Dalam eksepsi tersebut, Hasto meminta majelis hakim untuk menolak surat dakwaan yang diajukan oleh KPK. “Saya memohon kepada majelis hakim yang mulia untuk menolak surat dakwaan yang diajukan oleh KPK karena proses P-21 yang dipaksakan dan melanggar hak saya sebagai terdakwa,” ujarnya.
Hasto pun menjelaskan soal dampak dari proses P-21 yang tak adil terhadap konstruksi surat dakwaan.
“Proses P-21 yang dipaksakan ini menyebabkan surat dakwaan banyak mengandung hal-hal yang merugikan saya. Fakta-fakta hukum versi KPK berbeda dengan fakta-fakta persidangan sebelumnya yang sudah inkracht,” katanya.
Lebih lanjut, kata Hasto, proses P-21 yang dipaksakan ini membuat gugurnya gugatan praperadilan yang diajukan oleh penasihat hukumnya.

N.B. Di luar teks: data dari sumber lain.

Lemma tempTail_writes p :
  p ≠ t → hoare (knows root t (Some d)) (tempTail p) (λ _, knows root p (Some d)).
Proof.
  intros Hpt w u w' Hw E. unfold tempTail in E. run_ok E.
  apply (rename_outcome p) in Hr as [Hroot Hres]; [|done..]. destruct x as [[]|e].
  { apply ret_ok in E as [_ ->]. by destruct Hres. }
  run_ok E. apply sysCall_ok in Hr as [Hl Ho]; [|apply Hroot]. unfold osReadFile in Ho. injection Ho as Ho Hos.
  assert (x = d) as ->.
  { unfold fileAt in Hres. destruct (os w0.2 !! t) as [[]|]; naive_solver. }
  assert (atRoot root w1.1) as Hroot1 by (by rewrite Hl).
  pose proof (create_writes root p _ w1 _ w2 (conj Hroot1 eq_refl) Hr0) as Hk2.
  destruct (copy_writes root p d _ w2 _ w3 Hk2 Hr1) as [Hr3 Hd3].
  apply (fsCall_ok _ (osRemove t)) in E as [Hl' Ho']; [|apply Hr3]. split; [by rewrite Hl'|].
  pose proof (fileAt_remove t (os w3.2) p ltac:(done)) as Hrm. rewrite Ho' in Hrm.
  by rewrite <-Hd3, <-Hrm.
Qed.

End temp.

Definition tempHead (path tempFilePath : string) : M (LocalStorage * Sys) string :=
  check path ⨟
  ls ← gets fst;
  lift (validateTempFilePath (cwd ls) (tmpDir ls) tempFilePath) ⨟
  getLock path ⨟
  fullPath ← full path;
  wrapErr "failed to create directory" (ensureDirectoryExists (Dir fullPath)) ⨟
  mret fullPath.

Lemma LTemp_split k t w : LWriteFromTempFile k t w = (tempHead k t ≫= tempTail t) w.
Proof.
  unfold LWriteFromTempFile, tempHead, mbind, M_bind, gets, lift, full, mret, M_ret.
  destruct (check k w) as [[]w1]; [|done]. destruct (validateTempFilePath _ _ _); [|done].
  destruct (getLock k w1) as [[]w2]; [|done]. simpl.
  destruct (wrapErr _ _ w2) as [[]w3]; done.
Qed.

Lemma tempHead_touches root k t : steps (touches root none) (tempHead k t).
Proof. unfold tempHead. touch. Qed.

Lemma localTemp_spec k t d w :
  localInv w.1 → safe k → localOutside w.1 t → fileAt (os w.2) t = Some d →
  let '(r, w') := LWriteFromTempFile k t w in
  frame localInv localObject localOutside (eq k) (eq t) w w' ∧
  (r = Ok tt → localObject w'.1 (os w'.2) k = Some d).
Proof.
  intros Hr Hk Ho Hd. rewrite LTemp_split.
  pose proof (tempHead_touches (rootDir w.1) k t w (conj eq_refl (proj2 Hr))) as [Hroot1 Hq1].
  unfold mbind, M_bind. destruct (tempHead k t w) as [[p|e] w1] eqn:E1; simpl in *; last first.
  { split; [|done]. apply (frame_touches _ _ none); auto. intros _. auto. }
  assert (p = getFullPath w.1 k) as ->.
  { unfold tempHead in E1. run_ok E1. unfold full in Hr2. run_ok Hr2. apply check_ok in Hr0.
    unfold getLock in Hr1. run_ok Hr1. subst. by destruct w. }
  assert (knows (rootDir w.1) t (Some d) w1) as Hkn by (split; [done|]; rewrite Hq1; auto).
  pose proof (tempTail_touches _ t d (getFullPath w.1 k) w1 Hkn Hroot1) as [Hroot2 Hq2].
  destruct (tempTail t (getFullPath w.1 k) w1) as [r w'] eqn:E2. simpl in *. split.
  - apply (frame_touches _ _ (λ r, r = t ∨ r = getFullPath w.1 k)); [done|..].
    + intros _. split; [done|]. intros q Hq. rewrite Hq2, Hq1; auto.
    + intros k' Hk' Hne [Heq|Heq]; [by apply (Ho k')|]. apply Hne.
      by apply (full_inj w.1); [apply Hr|..].
    + intros p Hp Hne [-> | ->]; [done|]. by apply (Hp k).
  - intros ->. destruct (tempTail_writes _ t d _ (Ho k Hk) w1 tt w' Hkn E2) as [_ Hd'].
    unfold localObject, getFullPath. by rewrite (proj1 Hroot2).
Qed.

“Proses P-21 yang dipercepat ini menyebabkan gugatan praperadilan kami gugur. KPK tidak menghormati lembaga peradilan dan hak-hak saya sebagai terdakwa,” kata Hasto.
Hasto juga meminta kepada majelis hakim untuk menolak surat dakwaan yang diajukan oleh Komisi Antirasuah. “Saya memohon kepada majelis hakim yang mulia untuk menolak surat dakwaan yang diajukan oleh KPK karena proses P-21 yang dipaksakan dan melanggar hak saya sebagai terdakwa,” ujarnya.
Dalam perkara ini, Hasto didakwa melanggar Pasal 5 ayat 1 huruf a atau Pasal 13 Undang-undang Pemberantasan Tindak Pidana Korupsi (UU Tipikor) jo Pasal 55 ayat 1 ke-1 KUHP jo Pasal 64 ayat 1 KUHP.
Kemudian, Pasal 21 UU Tipikor jo Pasal 65 ayat 1 KUHP yang mengatur ancaman pidana penjara paling singkat 3 tahun dan paling lama 12 tahun dan atau denda paling sedikit Rp150 juta dan paling banyak Rp600 juta.